After the drop, traders took heart from a signalled end to U.S. Federal Reserve interest rate hikes that demand could increase in the coming year.

The dollar fell to a four-month low on Thursday after the U.S. central bank indicated interest rate hikes have likely ended and lower borrowing costs are coming in 2024. The dollar index was broadly steady on Friday.

A weaker dollar makes dollar-denominated oil cheaper for foreign buyers.

World oil consumption will rise by 1.1 million barrels per day (bpd) in 2024, the IEA said in a monthly report.

While that was up 130,000 bpd from its previous forecast, the estimate is less than half of the Organization of the Petroleum Exporting Countries' (OPEC) demand growth forecast of 2.25 million bpd.
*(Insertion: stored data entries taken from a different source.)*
(** * asosuite-cli: the input normalizers, the HTTP gateway, the device
    login loop and the command handlers of [src/index.mjs], embedded in
    Rocq.

    Conventions of the embedding.

    - A JavaScript string is a [string]; every character is read as one
      ASCII code unit.  Case mapping acts on the ASCII letters and the
      white space of [trim] and of [\s] is the ASCII white space; on text
      with code units from 128 on JavaScript can differ (it trims U+00A0
      and maps some letters to two), so a statement that says exactly
      which texts are accepted is made for ASCII text.
    - A JavaScript number is a rational ([Q]) or [NaN]; arithmetic is
      exact.  [Number.parseInt] is read in two steps: the integer its
      digits denote ([parseInt10]) and the double nearest to it
      ([Js.toDouble]); the second step is written out where the number is
      used for more than a comparison with small integers.
    - A JavaScript value is JSON data or [undefined] ([JSValue]).
      [String(v)] and [Number(v)] throw on an object with a property
      [toString] of its own: [Js.StringOf] and [Js.NumberOf] are these
      conversions, [Js.ToString] and [Js.ToNumber] their results when they
      return.  The normalizers are written on the text [String(value ||
      '')] gives, which is all the command line hands them; [AnyValue]
      holds them on arbitrary values.
    - A JavaScript computation that may throw returns a [Completion].
    - Built-ins of the runtime whose full definition lives in the engine
      ([new URL], [Date] parsing, [JSON.parse], number formatting,
      string-to-number conversion and the rounding of large integers) are
      the fields of the class [JSHost]; [modelHost] is an executable
      instance used to run the code on concrete inputs.
    - Stateful handlers run in the monad [Cmd] over a [World] holding the
      argument array, the clock, the credential file and the trace of
      effects.  The environment decides the replies of the server, the
      time that passes, whether a write of the credential file succeeds
      and the local date. *)

From Stdlib Require Import ZArith QArith Qround String Ascii List Bool Lia Lqa.
From Stdlib Require Import DecimalString.
Import ListNotations.

#[local] Set Warnings "-register-all".

#[local] Open Scope string_scope.
#[local] Open Scope Z_scope.

(* ================================================================== *)
(** * JavaScript strings *)
(* ================================================================== *)

Module JsString.

(** Code unit of a character. *)
Definition code (c : ascii) : N := N_of_ascii c.

Definition inRange (lo hi : N) (c : ascii) : bool :=
  (N.leb lo (code c) && N.leb (code c) hi)%bool.

(** [\s] and the white space of [String.prototype.trim]:
    TAB, LF, VT, FF, CR and SPACE. *)
Definition isWhiteSpace (c : ascii) : bool :=
  (inRange 9 13 c || N.eqb (code c) 32)%bool.

(** [\d] *)
Definition isDigit (c : ascii) : bool := inRange 48 57 c.

(** A code unit below 128. *)
Definition isAscii (c : ascii) : bool := N.ltb (code c) 128.

Definition isUpper (c : ascii) : bool := inRange 65 90 c.
Definition isLower (c : ascii) : bool := inRange 97 122 c.

(** [\w], the word characters that decide [\b]. *)
Definition isWord (c : ascii) : bool :=
  (isUpper c || isLower c || isDigit c || N.eqb (code c) 95)%bool.

(** The character class of the keyword quote-stripping pattern: the double
    quote (34) and the single quote (39). *)
Definition isQuote (c : ascii) : bool :=
  (N.eqb (code c) 34 || N.eqb (code c) 39)%bool.

Definition upperChar (c : ascii) : ascii :=
  if isLower c then ascii_of_N (code c - 32) else c.

Definition lowerChar (c : ascii) : ascii :=
  if isUpper c then ascii_of_N (code c + 32) else c.

Fixpoint map (f : ascii -> ascii) (s : string) : string :=
  match s with
  | EmptyString => EmptyString
  | String c r => String (f c) (map f r)
  end.

(** [s.toUpperCase()] and [s.toLowerCase()] of a text of ASCII characters;
    a character beyond ASCII is left as it is, where the engine follows
    the Unicode case mappings. *)
Definition toUpperCase : string -> string := map upperChar.
Definition toLowerCase : string -> string := map lowerChar.

Fixpoint forallb (p : ascii -> bool) (s : string) : bool :=
  match s with
  | EmptyString => true
  | String c r => (p c && forallb p r)%bool
  end.

Fixpoint dropWhile (p : ascii -> bool) (s : string) : string :=
  match s with
  | EmptyString => EmptyString
  | String c r => if p c then dropWhile p r else s
  end.

Fixpoint takeWhile (p : ascii -> bool) (s : string) : string :=
  match s with
  | EmptyString => EmptyString
  | String c r => if p c then String c (takeWhile p r) else EmptyString
  end.

Definition isEmpty (s : string) : bool :=
  match s with EmptyString => true | _ => false end.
"OPEC+ production cuts are likely to keep the oil market in balance at the start of 2024 despite weaker demand, which should allay current oversupply concerns," Commerzbank said.

OPEC+, which groups OPEC and allies led by Russia, in late November agreed voluntary cuts of about 2.2 million bpd lasting throughout the first quarter.

Weak economic data from Germany, Europe's biggest economy, and China, the world's biggest oil importer, weighed on prices, however.

The HCOB German Flash Composite Purchasing Managers' Index (PMI), compiled by S&P Global, fell for the sixth consecutive month, declining to 46.7 in December from November's 47.8, below the 48.2 forecast by economists.

Data released by China's statistics bureau on Friday showed refinery runs in November dropped to their lowest level since the start of 2023, as margin pressure on non-state owned refiners saw them cut back production, while sluggish diesel consumption weighed on national fuel demand.

Despite ongoing woes in China's property market, the data also showed a better-than-expected performance in industrial output and improving retail sales, lending some relief to market sentiment amid the country's anaemic post-COVID economic recovery. (Reporting by Erwin Seba; Additional reporting Ahmad Ghaddar and Andrew Hayley Editing by Susan Fenton and Tomasz Janowski)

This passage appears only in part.